*** Opening Entries supplied ***

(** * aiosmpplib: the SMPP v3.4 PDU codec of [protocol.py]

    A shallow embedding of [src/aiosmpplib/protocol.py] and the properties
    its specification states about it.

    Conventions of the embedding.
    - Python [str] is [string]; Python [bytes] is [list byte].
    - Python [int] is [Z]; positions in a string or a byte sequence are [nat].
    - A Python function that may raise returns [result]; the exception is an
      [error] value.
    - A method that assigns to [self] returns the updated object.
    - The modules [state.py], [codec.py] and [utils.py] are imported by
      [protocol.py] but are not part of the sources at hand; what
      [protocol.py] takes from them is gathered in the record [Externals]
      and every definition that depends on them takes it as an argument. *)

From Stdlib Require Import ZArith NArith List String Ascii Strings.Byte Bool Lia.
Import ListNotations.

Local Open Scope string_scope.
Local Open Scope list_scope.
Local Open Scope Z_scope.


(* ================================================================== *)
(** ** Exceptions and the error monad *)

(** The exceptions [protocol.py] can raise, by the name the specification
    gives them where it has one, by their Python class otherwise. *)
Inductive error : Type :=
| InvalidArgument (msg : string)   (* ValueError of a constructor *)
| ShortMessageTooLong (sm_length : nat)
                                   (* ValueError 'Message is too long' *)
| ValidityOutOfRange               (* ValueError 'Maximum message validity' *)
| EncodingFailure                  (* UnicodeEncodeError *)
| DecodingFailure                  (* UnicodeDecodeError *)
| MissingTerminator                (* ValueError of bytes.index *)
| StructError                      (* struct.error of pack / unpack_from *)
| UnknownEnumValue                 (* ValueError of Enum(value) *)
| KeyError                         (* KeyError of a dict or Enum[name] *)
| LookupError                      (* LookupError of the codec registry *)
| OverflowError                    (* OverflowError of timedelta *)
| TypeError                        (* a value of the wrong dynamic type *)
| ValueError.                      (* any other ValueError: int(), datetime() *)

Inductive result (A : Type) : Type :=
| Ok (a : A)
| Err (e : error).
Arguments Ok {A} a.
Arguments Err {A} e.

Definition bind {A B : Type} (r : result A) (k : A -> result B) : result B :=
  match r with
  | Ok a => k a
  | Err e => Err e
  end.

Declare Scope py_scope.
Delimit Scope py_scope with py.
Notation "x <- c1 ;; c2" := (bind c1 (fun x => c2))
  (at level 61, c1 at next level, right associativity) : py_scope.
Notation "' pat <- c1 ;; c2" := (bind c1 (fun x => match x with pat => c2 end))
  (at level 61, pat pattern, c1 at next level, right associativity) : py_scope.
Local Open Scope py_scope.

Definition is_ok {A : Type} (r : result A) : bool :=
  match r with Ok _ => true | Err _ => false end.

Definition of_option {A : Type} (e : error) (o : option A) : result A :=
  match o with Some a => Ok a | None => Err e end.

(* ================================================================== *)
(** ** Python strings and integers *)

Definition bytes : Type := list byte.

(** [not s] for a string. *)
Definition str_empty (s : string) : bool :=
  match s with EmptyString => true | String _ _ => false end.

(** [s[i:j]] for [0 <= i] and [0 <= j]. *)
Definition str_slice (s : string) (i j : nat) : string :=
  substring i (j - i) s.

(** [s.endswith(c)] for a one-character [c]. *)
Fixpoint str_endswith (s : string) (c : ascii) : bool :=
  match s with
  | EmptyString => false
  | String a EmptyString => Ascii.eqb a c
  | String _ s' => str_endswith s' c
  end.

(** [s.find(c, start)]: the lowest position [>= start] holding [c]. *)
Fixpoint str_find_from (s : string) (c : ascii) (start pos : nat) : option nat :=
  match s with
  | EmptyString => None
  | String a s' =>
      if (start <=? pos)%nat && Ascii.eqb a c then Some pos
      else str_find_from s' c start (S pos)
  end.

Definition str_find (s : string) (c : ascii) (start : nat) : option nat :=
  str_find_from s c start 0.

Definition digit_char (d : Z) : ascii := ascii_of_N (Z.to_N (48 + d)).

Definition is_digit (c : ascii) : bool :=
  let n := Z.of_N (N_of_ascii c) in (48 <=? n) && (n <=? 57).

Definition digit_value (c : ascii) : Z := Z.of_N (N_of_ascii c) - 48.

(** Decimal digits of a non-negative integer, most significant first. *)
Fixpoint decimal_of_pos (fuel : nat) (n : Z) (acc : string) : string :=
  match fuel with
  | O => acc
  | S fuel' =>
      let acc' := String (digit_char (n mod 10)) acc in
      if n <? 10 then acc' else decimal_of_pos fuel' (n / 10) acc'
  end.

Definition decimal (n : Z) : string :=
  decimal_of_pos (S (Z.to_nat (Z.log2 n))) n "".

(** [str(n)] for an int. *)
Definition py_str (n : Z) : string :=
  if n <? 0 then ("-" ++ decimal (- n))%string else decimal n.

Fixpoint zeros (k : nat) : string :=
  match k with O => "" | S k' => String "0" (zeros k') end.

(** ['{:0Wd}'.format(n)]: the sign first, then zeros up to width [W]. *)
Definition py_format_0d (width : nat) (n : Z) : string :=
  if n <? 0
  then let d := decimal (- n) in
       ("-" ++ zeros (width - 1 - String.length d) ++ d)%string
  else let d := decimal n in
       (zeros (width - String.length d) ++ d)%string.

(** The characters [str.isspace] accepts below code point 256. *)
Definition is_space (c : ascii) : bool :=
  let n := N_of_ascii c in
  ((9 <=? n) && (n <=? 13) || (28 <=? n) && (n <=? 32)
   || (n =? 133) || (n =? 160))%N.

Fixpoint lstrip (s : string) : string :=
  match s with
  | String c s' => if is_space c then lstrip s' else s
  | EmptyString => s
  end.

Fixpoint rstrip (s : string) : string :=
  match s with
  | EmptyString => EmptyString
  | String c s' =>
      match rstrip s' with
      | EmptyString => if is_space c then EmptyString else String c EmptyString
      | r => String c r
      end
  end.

*** Closing Entries supplied ***
*** Opening Entries supplied ***

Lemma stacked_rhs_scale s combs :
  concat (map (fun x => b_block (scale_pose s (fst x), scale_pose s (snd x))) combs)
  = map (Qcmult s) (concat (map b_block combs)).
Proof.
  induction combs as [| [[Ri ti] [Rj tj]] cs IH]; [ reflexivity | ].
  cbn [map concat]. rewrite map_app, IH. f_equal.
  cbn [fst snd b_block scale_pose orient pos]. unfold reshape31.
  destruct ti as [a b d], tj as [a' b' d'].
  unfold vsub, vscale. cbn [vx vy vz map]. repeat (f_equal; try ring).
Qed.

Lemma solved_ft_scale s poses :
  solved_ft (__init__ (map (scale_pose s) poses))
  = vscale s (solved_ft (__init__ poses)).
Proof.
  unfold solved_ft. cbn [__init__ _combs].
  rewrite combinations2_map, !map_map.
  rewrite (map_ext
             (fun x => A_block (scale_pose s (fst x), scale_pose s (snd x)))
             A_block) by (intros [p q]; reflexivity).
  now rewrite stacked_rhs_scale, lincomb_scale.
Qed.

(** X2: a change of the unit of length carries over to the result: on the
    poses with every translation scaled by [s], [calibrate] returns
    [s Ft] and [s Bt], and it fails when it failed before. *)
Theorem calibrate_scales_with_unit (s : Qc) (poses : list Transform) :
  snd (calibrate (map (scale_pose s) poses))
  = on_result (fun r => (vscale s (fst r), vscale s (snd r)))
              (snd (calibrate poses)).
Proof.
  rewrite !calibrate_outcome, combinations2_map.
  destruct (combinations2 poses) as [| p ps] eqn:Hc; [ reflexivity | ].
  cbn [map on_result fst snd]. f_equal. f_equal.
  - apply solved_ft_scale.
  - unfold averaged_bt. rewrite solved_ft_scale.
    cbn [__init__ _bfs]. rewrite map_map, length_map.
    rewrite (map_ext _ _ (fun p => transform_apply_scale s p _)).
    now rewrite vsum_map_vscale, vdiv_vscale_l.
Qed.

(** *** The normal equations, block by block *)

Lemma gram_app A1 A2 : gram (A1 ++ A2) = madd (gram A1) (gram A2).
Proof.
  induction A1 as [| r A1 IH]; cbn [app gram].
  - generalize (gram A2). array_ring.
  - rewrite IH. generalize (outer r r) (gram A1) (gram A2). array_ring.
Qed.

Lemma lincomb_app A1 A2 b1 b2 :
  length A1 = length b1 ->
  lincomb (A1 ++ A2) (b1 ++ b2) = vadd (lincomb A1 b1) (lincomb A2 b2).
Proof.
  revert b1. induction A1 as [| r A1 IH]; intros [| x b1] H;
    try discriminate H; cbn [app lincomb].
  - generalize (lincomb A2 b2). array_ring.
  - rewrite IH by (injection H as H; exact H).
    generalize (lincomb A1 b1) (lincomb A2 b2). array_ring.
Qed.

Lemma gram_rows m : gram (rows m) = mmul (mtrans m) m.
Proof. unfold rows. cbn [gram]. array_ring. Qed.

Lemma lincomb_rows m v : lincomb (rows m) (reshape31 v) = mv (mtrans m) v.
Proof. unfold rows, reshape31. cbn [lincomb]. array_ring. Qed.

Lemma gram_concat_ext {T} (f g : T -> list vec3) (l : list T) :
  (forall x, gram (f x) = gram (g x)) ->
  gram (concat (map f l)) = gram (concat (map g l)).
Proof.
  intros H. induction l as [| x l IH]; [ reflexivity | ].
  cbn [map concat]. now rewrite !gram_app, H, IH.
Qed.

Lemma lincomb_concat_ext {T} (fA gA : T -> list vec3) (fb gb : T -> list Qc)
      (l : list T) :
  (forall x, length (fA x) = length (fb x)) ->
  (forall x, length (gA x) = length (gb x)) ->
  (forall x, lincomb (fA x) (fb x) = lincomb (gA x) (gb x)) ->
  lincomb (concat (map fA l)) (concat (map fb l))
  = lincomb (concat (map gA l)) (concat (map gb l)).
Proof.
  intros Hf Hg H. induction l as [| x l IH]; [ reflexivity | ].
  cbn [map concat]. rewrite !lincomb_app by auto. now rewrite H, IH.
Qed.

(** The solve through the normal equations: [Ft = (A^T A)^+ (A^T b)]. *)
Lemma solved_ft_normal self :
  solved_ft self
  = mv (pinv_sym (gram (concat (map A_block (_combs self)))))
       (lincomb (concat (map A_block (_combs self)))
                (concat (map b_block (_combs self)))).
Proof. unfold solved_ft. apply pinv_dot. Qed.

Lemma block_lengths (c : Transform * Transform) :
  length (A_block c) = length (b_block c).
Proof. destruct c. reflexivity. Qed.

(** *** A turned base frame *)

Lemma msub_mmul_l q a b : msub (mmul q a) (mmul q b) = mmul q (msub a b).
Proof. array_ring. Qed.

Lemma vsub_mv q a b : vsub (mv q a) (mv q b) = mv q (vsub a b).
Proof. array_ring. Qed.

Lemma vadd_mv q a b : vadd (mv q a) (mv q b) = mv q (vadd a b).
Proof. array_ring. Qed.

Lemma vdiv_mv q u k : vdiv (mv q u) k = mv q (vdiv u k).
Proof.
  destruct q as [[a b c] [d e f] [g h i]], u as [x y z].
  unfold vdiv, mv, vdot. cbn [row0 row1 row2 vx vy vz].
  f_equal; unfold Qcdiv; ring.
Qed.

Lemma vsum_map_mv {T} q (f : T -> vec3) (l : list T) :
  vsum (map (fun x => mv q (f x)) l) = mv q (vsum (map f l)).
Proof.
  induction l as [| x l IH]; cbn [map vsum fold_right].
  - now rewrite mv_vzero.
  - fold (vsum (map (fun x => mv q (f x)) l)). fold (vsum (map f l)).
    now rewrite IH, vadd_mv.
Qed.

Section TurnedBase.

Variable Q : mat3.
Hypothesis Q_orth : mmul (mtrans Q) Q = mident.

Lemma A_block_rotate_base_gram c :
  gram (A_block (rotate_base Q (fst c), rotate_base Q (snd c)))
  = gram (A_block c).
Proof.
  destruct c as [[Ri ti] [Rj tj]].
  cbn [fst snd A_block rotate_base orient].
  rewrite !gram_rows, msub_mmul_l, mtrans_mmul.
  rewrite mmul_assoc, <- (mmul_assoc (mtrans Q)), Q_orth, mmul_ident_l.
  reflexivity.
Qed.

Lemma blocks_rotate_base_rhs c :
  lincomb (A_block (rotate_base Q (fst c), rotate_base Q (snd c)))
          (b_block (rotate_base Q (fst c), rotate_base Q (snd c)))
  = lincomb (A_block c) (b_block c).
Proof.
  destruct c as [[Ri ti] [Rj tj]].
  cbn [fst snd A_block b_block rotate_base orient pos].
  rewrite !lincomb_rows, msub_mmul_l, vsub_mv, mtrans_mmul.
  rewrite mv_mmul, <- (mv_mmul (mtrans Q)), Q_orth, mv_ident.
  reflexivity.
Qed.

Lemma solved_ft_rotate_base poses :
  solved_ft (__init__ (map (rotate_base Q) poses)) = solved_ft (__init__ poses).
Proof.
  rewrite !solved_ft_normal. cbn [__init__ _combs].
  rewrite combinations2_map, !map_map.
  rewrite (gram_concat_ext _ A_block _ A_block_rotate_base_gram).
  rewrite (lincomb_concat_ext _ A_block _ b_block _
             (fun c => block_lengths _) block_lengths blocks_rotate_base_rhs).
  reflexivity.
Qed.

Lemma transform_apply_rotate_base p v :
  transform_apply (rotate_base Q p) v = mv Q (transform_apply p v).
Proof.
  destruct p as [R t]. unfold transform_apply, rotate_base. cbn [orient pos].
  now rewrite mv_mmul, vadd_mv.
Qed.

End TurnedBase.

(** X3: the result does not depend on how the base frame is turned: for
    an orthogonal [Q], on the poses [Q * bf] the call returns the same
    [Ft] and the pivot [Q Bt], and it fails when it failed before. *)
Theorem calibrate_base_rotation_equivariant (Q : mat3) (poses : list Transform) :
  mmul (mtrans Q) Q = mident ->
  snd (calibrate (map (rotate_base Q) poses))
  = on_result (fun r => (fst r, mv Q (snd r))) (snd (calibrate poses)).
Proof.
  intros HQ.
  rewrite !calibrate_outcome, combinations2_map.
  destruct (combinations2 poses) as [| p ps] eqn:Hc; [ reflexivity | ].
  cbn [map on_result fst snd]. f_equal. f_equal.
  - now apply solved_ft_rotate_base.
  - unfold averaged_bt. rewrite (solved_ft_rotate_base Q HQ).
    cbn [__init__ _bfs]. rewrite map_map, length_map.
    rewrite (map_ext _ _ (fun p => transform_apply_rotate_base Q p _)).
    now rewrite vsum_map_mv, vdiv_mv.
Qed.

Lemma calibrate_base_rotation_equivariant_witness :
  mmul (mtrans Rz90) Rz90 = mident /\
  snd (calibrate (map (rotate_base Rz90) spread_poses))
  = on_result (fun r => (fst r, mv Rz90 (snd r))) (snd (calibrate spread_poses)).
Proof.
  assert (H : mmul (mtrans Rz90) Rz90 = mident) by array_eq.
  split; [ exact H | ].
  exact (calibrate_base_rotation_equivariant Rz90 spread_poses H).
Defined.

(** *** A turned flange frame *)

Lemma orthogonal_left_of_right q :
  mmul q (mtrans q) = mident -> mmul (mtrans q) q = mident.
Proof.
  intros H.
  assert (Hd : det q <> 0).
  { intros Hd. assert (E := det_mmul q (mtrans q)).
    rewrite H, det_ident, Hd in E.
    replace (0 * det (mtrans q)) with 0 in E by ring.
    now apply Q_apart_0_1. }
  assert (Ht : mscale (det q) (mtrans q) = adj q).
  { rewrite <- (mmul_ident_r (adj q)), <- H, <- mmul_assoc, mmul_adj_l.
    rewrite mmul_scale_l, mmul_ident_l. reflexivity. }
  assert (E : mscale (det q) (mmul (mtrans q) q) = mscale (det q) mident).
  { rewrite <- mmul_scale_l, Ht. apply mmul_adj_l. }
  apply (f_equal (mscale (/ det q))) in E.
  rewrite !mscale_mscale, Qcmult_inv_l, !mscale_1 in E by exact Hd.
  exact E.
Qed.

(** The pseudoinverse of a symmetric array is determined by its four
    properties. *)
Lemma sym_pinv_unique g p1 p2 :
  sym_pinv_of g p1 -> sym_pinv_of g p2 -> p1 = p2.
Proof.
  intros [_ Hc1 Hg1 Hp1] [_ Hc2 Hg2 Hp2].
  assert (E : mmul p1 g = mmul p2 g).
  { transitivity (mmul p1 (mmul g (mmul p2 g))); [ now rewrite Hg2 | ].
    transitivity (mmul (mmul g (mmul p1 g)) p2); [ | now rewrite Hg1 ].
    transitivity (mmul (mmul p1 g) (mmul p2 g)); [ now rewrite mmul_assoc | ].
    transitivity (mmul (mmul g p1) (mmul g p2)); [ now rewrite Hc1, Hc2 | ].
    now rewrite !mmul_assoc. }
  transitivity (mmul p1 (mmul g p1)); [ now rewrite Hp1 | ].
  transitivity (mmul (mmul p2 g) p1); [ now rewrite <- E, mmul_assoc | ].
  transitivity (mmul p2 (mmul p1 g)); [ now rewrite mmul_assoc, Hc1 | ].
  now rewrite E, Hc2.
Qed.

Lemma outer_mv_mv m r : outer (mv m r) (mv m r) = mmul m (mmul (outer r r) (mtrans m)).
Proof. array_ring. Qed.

*** Closing Entries supplied ***

_Work instruction_
Filter by the word "name": copy every line of the data that holds it.

_Result for this task_
(** The exceptions [protocol.py] can raise, by the name the specification
| KeyError                         (* KeyError of a dict or Enum[name] *)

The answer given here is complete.